What the task asks: Among the entries that follow, the required portion opens with the line containing "unmapped or missing" and closes with the line containing "that C code". Give that portion again exactly, and nothing else.

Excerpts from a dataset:
------------------------------

(* ===== verification/Prelude.v ===== *)
(** * ForikOS: a verification development

    ForikOS is a small operating system for 32-bit x86 machines with one
    processor: a kernel with threads, paging, two memory allocators, an ATA
    disk driver, a file system with inodes and directories, user processes
    with system calls, and a shell.  This library translates its C code into
    Rocq functions, statement by statement, and proves what the parts promise
    to each other.

    ** How the program is modelled

    - Every function of the source that changes state is a definition of the
      same name.  It returns an [outcome]: [Ok] with a result, [Panic] (an
      ASSERT or PANIC of src/lib/debug.c), [Fault] (an access to a NULL,
      unmapped or missing object) or [NoFuel].  Stateful code is in the monad
      [K st] of this file.  A theorem that code returns is a theorem that it
      is [Ok].
    - Integers are of type [Z]; where a C type has w bits the wrap-around is
      written out ([u8], [u16], [u32], [s8], [s16], [s32]).
    - The state of the kernel is the record [kst] of Kernel.v: the objects
      that C code reaches through pointers, by address, one map for each type,
      the global variables and the registers that matter.  The state of the
      file system is [fsys] of Fsys.v; [sys] of System.v is both, with the
      descriptor table and the working directory of the running thread passed
      from one to the other.
    - Physical memory is a map of 32-bit words; [translate] of PageTable.v is
      the two-level walk of the processor.  Its cache of translations is not
      modelled but in one place: thread_exit reads a page that it has just
      unmapped, and [stale] of the class [World] says whether the processor
      still reaches it.
    - Code behind a call of [schedule] runs when its thread is switched to
      again.  What the other threads do until then is the parameter [others] of
      the class [World] (Sched.v); a theorem that depends on them says what it
      needs of them.  [rounds] bounds how often a thread that waits is woken up
      in vain.  The interleaving of threads on a lock is a machine
      with steps of its own (LockMachine.v).

    ** Interfaces

    - [Queues] (Lists.v): the list cells behave as sequences.  The scheduler,
      the locks, the allocators and the file system are proved against it; the
      pointer code of list.c is an instance.
    - [World] (Sched.v): the other threads, as above; Ide.v has an instance in
      which the disk interrupts.
    - [Allocator] (Fsys.v): memory for the buffers of the file system, from
      the kernel's heap or that of the running process.  The allocator of
      Malloc.v is on another state ([kst]) and no instance of it.
    - [Os] (Shell.v): the system calls of the shell; Start.v has the instance
      in which the kernel of this library executes them.

    ** Files, from the bottom up

    - Prelude.v: machine integers, outcomes, the state monad, its rewriting
      database [ksteps] and tactics ([kgo], [kstep], [dm], [map_cases]).
    - CString.v (lib/string.c), CArray.v (arrays that one function owns),
      Stdio.v (lib/stdio.c, the formatting of kernel/printk.c), Path.v (paths
      of fs/fs.c and shell/buildin_cmd.c), Bitmap.v (lib/bitmap.c), Lists.v
      (lib/list.c).
    - PageTable.v, Memory.v, Malloc.v (mm/memory.c: page tables, pages,
      blocks); Kernel.v (the state; include/thread, include/mm).
    - Sched.v (thread/thread.c, thread/switch.asm, the handler and the sleeping
      of device/timer.c, the interrupt flag of kernel/interrupt.c), Sync.v and
      LockMachine.v (thread/sync.c), Thread.v (the rest of thread/thread.c),
      Process.v (user/process.c).
    - Interrupt.v (kernel/interrupt.c, user/tss.c, the set-up of
      device/timer.c, device/console.c), IoQueue.v (device/ioqueue.c),
      Keyboard.v (device/keyboard.c), Ata.v and Ide.v (device/ide.c and the
      controller it drives).
    - Disk.v and Fsys.v (include/fs), Inode.v (fs/inode.c), Dir.v (fs/dir.c),
      File.v (fs/file.c), Fs.v and Format.v (fs/fs.c).
    - System.v (kernel and file system together, ps), Fork.v (user/fork.c)
      and ForkMemory.v (the address spaces of parent and child), Exec.v
      (user/exec.c), WaitExit.v (user/wait_exit.c) and ExitMemory.v (the
      address space of a process that exits), Syscall.v
      (user/syscall.c, user/syscall_init.c, the entry of kernel/kernel.asm),
      Shell.v (shell/shell.c, shell/buildin_cmd.c).
    - Boot.v: mem_init and thread_init establish the invariants of the other
      files.  Start.v (kernel/init.c, main/main.c, idle and kernel_thread of
      thread/thread.c, lib/debug.c, user/assert.c).

    ** What the theorems show

    - Data structures: the search for free bits finds the first run (and looks
      one bit too far), the list operations refine sequences, the ring buffer
      refines a queue of 63 characters, vsprintf agrees with the meaning of a
      format, paths are normalised and counted.
    - Start-up: from the memory that the loader leaves, mem_init and
      thread_init return, and the invariants that the theorems on threads,
      memory and pids assume hold: the main thread runs, init (pid 1) and the
      idle thread are ready, the locks are free.
    - Threads: the scheduler keeps its invariant, runs the ready threads in
      turn, and falls back to the idle thread; a new thread can be switched to;
      a lock excludes in every interleaving and loses no wake-up, and the
      code of Sync.v, its blocking and waking included, makes the steps of the
      machine.
    - Memory: page tables map what they should and nothing else; allocated
      pages are fresh and zero, nothing else changes, and freeing them
      restores everything; a small block of a kernel thread goes back to its
      free list and arena; the directory of a process shares the kernel's half.
    - Processes: user code can enter the kernel through one gate only; each
      stub reaches the function of its name with its arguments; a text written
      by user code appears on the screen; a child of fork has a copy of every
      page of the parent, resumes at the same place with 0 as its result, and
      its open files are counted; exit frees exactly the pages and tables of
      the user half, hands children to init and wakes the parent; wait
      collects the child and frees what is left of it, while the processor
      still reaches its page.
    - Files: inodes survive writing and reading, directories are searched as
      sequences of entries, what is appended within the first block of a file
      is read back, formatting and mounting agree, and the driver, on the
      controller of the ATA standard, reads and writes a sector, sleeping and
      waking included, and reads several sectors if the drive does not pause
      between them.

    Theorems that show a behaviour the program hardly intends say so; each is
    a finding of the manifest.

    ** Bounds and fuel

    Loops that C bounds by a counter are structural recursion on it.  Loops
    without such a bound take fuel: over strings and lists it is the number of
    objects in the map plus one, which is enough for every walk that does not
    turn in a circle; of the remaining ones [rounds] and the [fuel] of Ide.v,
    Exec.v and Syscall.v are parameters, and the theorems ask for enough.

    ** Not modelled

    The boot loader and print.asm, which are assembly (what the loader leaves
    in memory is the hypothesis [loaded] of Boot.v, characters on the screen
    are a list, and the digits of put_int an argument); the text of messages
    that have no other effect; the cache of translations (but for [stale]) and
    the timing of the hardware (but for how often the disk says that it is busy); the memory of user programs other than through the page tables:
    their code runs only as far as the shell, init and the stubs of the system
    calls are part of the source. *)

From Stdlib Require Export ZArith Lia.
From stdpp Require Export base numbers tactics gmap.
From stdpp Require Export list.
#[export] Set Default Goal Selector "!".
Open Scope Z_scope.

#[global] Arguments Z.eqb : simpl never.
#[global] Arguments Z.ltb : simpl never.
#[global] Arguments Z.leb : simpl never.

(** ** Machine integers

    A w-bit unsigned C integer is a [Z] in [0 .. 2^w - 1]; a conversion or an
    operation that may leave that range is followed by the wrap-around
    written out.  Signed types use two's complement. *)

Definition u8 (x : Z) : Z := x mod 2 ^ 8.
Definition u16 (x : Z) : Z := x mod 2 ^ 16.
Definition u32 (x : Z) : Z := x mod 2 ^ 32.
Definition s8 (x : Z) : Z := (x + 2 ^ 7) mod 2 ^ 8 - 2 ^ 7.
Definition s16 (x : Z) : Z := (x + 2 ^ 15) mod 2 ^ 16 - 2 ^ 15.
Definition s32 (x : Z) : Z := (x + 2 ^ 31) mod 2 ^ 32 - 2 ^ 31.

(** ** Outcomes

    What a piece of kernel code can do: return a value, stop in
    [panic_spin] (a failed [ASSERT] or a [PANIC]), touch memory it may not
    touch (a NULL or unmapped address, an index outside an array), or, in the
    model only, run out of the fuel given to an unbounded loop. *)

Inductive outcome (A : Type) : Type :=
  | Ok (a : A)
  | Panic
  | Fault
  | NoFuel.
Arguments Ok {A} a.
Arguments Panic {A}.
Arguments Fault {A}.
Arguments NoFuel {A}.

#[export] Instance outcome_ret : MRet outcome := λ A a, Ok a.
#[export] Instance outcome_bind : MBind outcome := λ A B f m,
  match m with
  | Ok a => f a
  | Panic => Panic
  | Fault => Fault
  | NoFuel => NoFuel
  end.
#[export] Instance outcome_fmap : FMap outcome := λ A B f m, a ← m; Ok (f a).

#[export] Instance outcome_eq_dec {A} `{EqDecision A} : EqDecision (outcome A).
Proof. solve_decision. Defined.

(** [ASSERT] of lib/debug.h: the condition or [panic_spin]. *)
Definition ASSERT (b : bool) : outcome unit := if b then Ok tt else Panic.

(** A pointer dereference or an array access: [Fault] when nothing is there. *)
Definition deref {A} (o : option A) : outcome A :=
  match o with Some a => Ok a | None => Fault end.

(** ** State passing

    A stateful piece of code over a state [S]: [K S A]. *)

Definition K (S A : Type) : Type := S → outcome (A * S).

#[export] Instance K_ret {S} : MRet (K S) := λ A a s, Ok (a, s).
#[export] Instance K_bind {S} : MBind (K S) := λ A B f m s,
  match m s with
  | Ok (a, s') => f a s'
  | Panic => Panic
  | Fault => Fault
  | NoFuel => NoFuel
  end.

(** Read a view of the state, replace it, run an outcome. *)
Definition gets {S A} (f : S → A) : K S A := λ s, Ok (f s, s).
Definition modify {S} (f : S → S) : K S unit := λ s, Ok (tt, f s).
Definition lift {S A} (m : outcome A) : K S A := λ s, a ← m; Ok (a, s).
Definition kASSERT {S} (b : bool) : K S unit := lift (ASSERT b).
Definition when {S} (b : bool) (m : K S unit) : K S unit := if b then m else mret tt.

(** The failure outcomes of a computation, and its success. *)
Definition is_Ok {A} (m : outcome A) : Prop := ∃ a, m = Ok a.

Lemma bind_Ok {A B} (m : outcome A) (f : A → outcome B) b :
  (m ≫= f) = Ok b ↔ ∃ a, m = Ok a ∧ f a = Ok b.
Proof. destruct m; simpl; naive_solver. Qed.

Lemma K_bind_Ok {S A B} (m : K S A) (f : A → K S B) s r :
  (m ≫= f) s = Ok r ↔ ∃ a s', m s = Ok (a, s') ∧ f a s' = Ok r.
Proof. unfold mbind, K_bind. destruct (m s) as [[]| | |]; naive_solver. Qed.

Lemma ASSERT_Ok b u : ASSERT b = Ok u ↔ b = true.
Proof. destruct b, u; simpl; naive_solver. Qed.

Lemma deref_Ok {A} (o : option A) a : deref o = Ok a ↔ o = Some a.
Proof. destruct o; simpl; naive_solver. Qed.

Lemma lift_Ok {S A} (m : outcome A) (s s' : S) a :
  lift m s = Ok (a, s') ↔ m = Ok a ∧ s' = s.
Proof. unfold lift. destruct m; simpl; naive_solver. Qed.

(** Step over a statement whose outcome is known. *)
Ltac bsimpl := cbn [mbind outcome_bind mret outcome_ret K_bind K_ret ASSERT deref negb andb orb].

(** [invbind H] takes a successful sequence apart, statement by statement. *)
Ltac invbind_step :=
  match goal with
  | H : (_ ≫= _) = Ok _ |- _ =>
      let a := fresh "a" in apply bind_Ok in H as (a & ? & H)
  | H : (_ ≫= _) ?s = Ok _ |- _ =>
      let a := fresh "a" in let s' := fresh "s" in
      apply K_bind_Ok in H as (a & s' & ? & H)
  | H : ASSERT _ = Ok _ |- _ => apply ASSERT_Ok in H
  | H : deref _ = Ok _ |- _ => apply deref_Ok in H
  | H : lift _ _ = Ok (_, _) |- _ => apply lift_Ok in H as [? ->]
  | H : gets _ _ = Ok (_, _) |- _ => unfold gets in H
  | H : modify _ _ = Ok (_, _) |- _ => unfold modify in H
  | H : kASSERT _ _ = Ok (_, _) |- _ => unfold kASSERT in H
  end.
Ltac invbind := repeat (invbind_step; simplify_eq/=).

------------------------------

Response:
      unmapped or missing object) or [NoFuel].  Stateful code is in the monad
      [K st] of this file.  A theorem that code returns is a theorem that it
      is [Ok].
    - Integers are of type [Z]; where a C type has w bits the wrap-around is
      written out ([u8], [u16], [u32], [s8], [s16], [s32]).
    - The state of the kernel is the record [kst] of Kernel.v: the objects
      that C code reaches through pointers, by address, one map for each type,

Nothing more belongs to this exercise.